An interactive computer program called WiggleWorks, run by Cal State Northridge’s campus literacy center, helps the 6- and 7-year-olds learn to read and teaches them computer skills at the same time.
The computer follows along with what the students are learning in class and reinforces the teachers’ lessons. Then each day, two students at a time break away from the class to practice what they’ve learned.
The children draw and color pictures they derive from their vocabulary words. They write stories and, if they can’t pronounce a word from their reading books, the computer will say it for them.
Of course, the kids go for the computer’s special effects.
“It’s fun to blow up things,” said Jasmine Russo, 7, watching as the vocabulary words on the screen blast apart, allowing her to put them together again.
Raelene LaBorico, a first-grade teacher at Chandler, the first Valley site for the program, said when she gives a lesson she controls what the children are learning, but when the kids use the computer, they control the extra help they receive.
Phil Kligman, director of the CSUN literacy center, is animated as he watches the children type simple sentences on the screen. A teacher since 1970, Kligman holds a doctorate in education and is a language arts specialist. Although statistics are not yet available to tell how well the computer reading program is doing, Kligman said he can see student improvement.
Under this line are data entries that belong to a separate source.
(** * torchdynamo/testing.py: test-harness utilities

    A shallow embedding of [src/torchdynamo/testing.py] and the properties
    of its functions: [clone_me], [reduce_to_scalar_loss], [same],
    [debug_insert_nops], [CompileCounter] and [format_speedup].

    Python values are an inductive type, exceptions are an explicit error
    monad, and the two libraries the file calls into ([torch] and the
    package's own [bytecode_transformation] / [guards] modules, neither of
    which is part of the file) are interfaces: a type class each, with the
    operations the file uses and nothing assumed about what they compute.
    [print] only writes to standard output and is left out; the expressions
    it prints are kept, since evaluating them can raise. *)

From Stdlib Require Import ZArith List String Ascii Bool Lia.
From Stdlib Require Import Floats.SpecFloat DecimalString.
From Stdlib Require Import Sorting.Permutation.
Import ListNotations.

Local Open Scope string_scope.
Local Open Scope Z_scope.

(** ** The Python runtime the file relies on *)

Module Py.

(** Exceptions the file raises itself or lets through. *)
Inductive exn : Type :=
| AssertionError
| RuntimeError
| NotImplementedError
| AttributeError
| KeyError
| TypeError.

(** A call either returns or raises. *)
Inductive result (A : Type) : Type :=
| Ok (a : A)
| Raise (e : exn).

Arguments Ok {A} a.
Arguments Raise {A} e.

Definition bind {A B : Type} (r : result A) (k : A -> result B) : result B :=
  match r with
  | Ok a => k a
  | Raise e => Raise e
  end.

(** [assert c]. *)
Definition assert (c : bool) : result unit :=
  if c then Ok tt else Raise AssertionError.

(** A list comprehension [[f x for x in xs]]: left to right, the first
    exception ends it. *)
Fixpoint mapM {A B : Type} (f : A -> result B) (xs : list A) : result (list B) :=
  match xs with
  | [] => Ok []
  | x :: xs' =>
      bind (f x) (fun y => bind (mapM f xs') (fun ys => Ok (y :: ys)))
  end.

(** Python's [float] is an IEEE 754 binary64 number. *)
Definition float : Type := spec_float.

(** [x == y] and [x > y] on floats: false as soon as one side is a NaN. *)
Definition float_eq (x y : float) : bool := SFeqb x y.
Definition float_gt (x y : float) : bool := SFltb y x.

(** [n == f] for an [int] and a [float] compares the exact values. *)
Definition int_eq_float (n : Z) (f : float) : bool :=
  match f with
  | S754_zero _ => n =? 0
  | S754_infinity _ => false
  | S754_nan => false
  | S754_finite s m e =>
      let v := if s then Z.neg m else Z.pos m in
      if 0 <=? e then n =? v * 2 ^ e
      else (v mod 2 ^ (- e) =? 0) && (n =? v / 2 ^ (- e))
  end.

(** [needle in hay] on strings. *)
Fixpoint str_contains (needle hay : string) : bool :=
  String.prefix needle hay ||
  match hay with
  | EmptyString => false
  | String _ hay' => str_contains needle hay'
  end.

(** [s.endswith(suffix)]. *)
Fixpoint ends_with (suffix s : string) : bool :=
  String.eqb suffix s ||
  match s with
  | EmptyString => false
  | String _ s' => ends_with suffix s'
  end.

(** The last character of a string. *)
Fixpoint last_char (s : string) : option ascii :=
  match s with
  | EmptyString => None
  | String c EmptyString => Some c
  | String _ s' => last_char s'
  end.

(** [x in names] for a tuple of strings. *)
Definition str_in (x : string) (names : list string) : bool :=
  existsb (String.eqb x) names.

End Py.

Export Py.

Declare Scope py_scope.
Delimit Scope py_scope with py.
Notation "x <- c ;; k" := (bind c (fun x => k))
  (at level 61, c at next level, right associativity) : py_scope.
Notation "c ;;; k" := (bind c (fun _ => k))
  (at level 61, right associativity) : py_scope.
Local Open Scope py_scope.

(** ** The part of [torch] the file uses

    Operations that can fail inside the library (shapes that do not
    broadcast, dtypes or devices that do not match, the truth value of a
    tensor with several elements) return a [result]. *)

Class Torch : Type := {
  Tensor : Type;
  Device : Type;
  (** [d1 == d2] on [torch.device]. *)
  device_eq : Device -> Device -> bool;
  (** [torch.allclose(a, b, atol=atol, rtol=rtol)]. *)
  allclose : Tensor -> Tensor -> float -> float -> result bool;
  (** [t.flatten()]. *)
  flatten : Tensor -> Tensor;
  (** [t.to(torch.float32)]. *)
  to_float32 : Tensor -> Tensor;
  (** [torch.nn.CosineSimilarity(dim=dim, eps=eps)(a, b)]. *)
  cosine_similarity : Z -> float -> Tensor -> Tensor -> result Tensor;
  (** [a - b]. *)
  tensor_sub : Tensor -> Tensor -> result Tensor;
  (** [torch.abs(t)]. *)
  tensor_abs : Tensor -> Tensor;
  (** [torch.sort(t, descending=True)[0]]. *)
  sort_descending : Tensor -> Tensor;
  (** [t[:n]]. *)
  tensor_take : Z -> Tensor -> Tensor;
  (** [bool(t)]. *)
  tensor_bool : Tensor -> result bool;
  (** [n == t] for an [int] or [bool] [n]: the element-wise comparison. *)
  tensor_eq_int : Z -> Tensor -> result Tensor;
  (** [x == t] for a [float] [x]. *)
  tensor_eq_float : float -> Tensor -> result Tensor;
  (** [t.sum()]. *)
  tensor_sum : Tensor -> Tensor;
  (** [n + t] for an [int] [n]. *)
  tensor_radd_int : Z -> Tensor -> result Tensor;
  (** [t + n] for an [int] [n]. *)
  tensor_add_int : Tensor -> Z -> result Tensor;
  (** [a + b]. *)
  tensor_add : Tensor -> Tensor -> result Tensor;
  (** [t.detach()], [t.clone()], [t.requires_grad], [t.requires_grad_(b)]. *)
  detach : Tensor -> Tensor;
  clone : Tensor -> Tensor;
  requires_grad : Tensor -> bool;
  requires_grad_ : Tensor -> bool -> Tensor
}.

(** ** Python values *)

(** The sequence types [same] puts in its first branch. [torch.Size] is a
    subclass of [tuple]; [torch.nn.ParameterList] is a module, neither a
    [list] nor a [tuple]. *)
Inductive seq_kind : Type := KList | KTuple | KParameterList | KSize.

(** [isinstance(x, (list, tuple))] and [isinstance(x, tuple)]. *)
Definition is_list_or_tuple (k : seq_kind) : bool :=
  match k with
  | KList | KTuple | KSize => true
  | KParameterList => false
  end.

Definition is_tuple (k : seq_kind) : bool :=
  match k with
  | KTuple | KSize => true
  | KList | KParameterList => false
  end.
“We’re seeing a great amount of word recognition, phonics through writing and more independent reading,” he said.
WiggleWorks is funded through private donations and costs about $6,000 per classroom to get the program up and running, Kligman said.
So far, only the three first-grade classrooms at Chandler Elementary School have WiggleWorks. Three second-grade classes will have the program in September along with first-grade classrooms at Abraham Lincoln Elementary School in Simi Valley.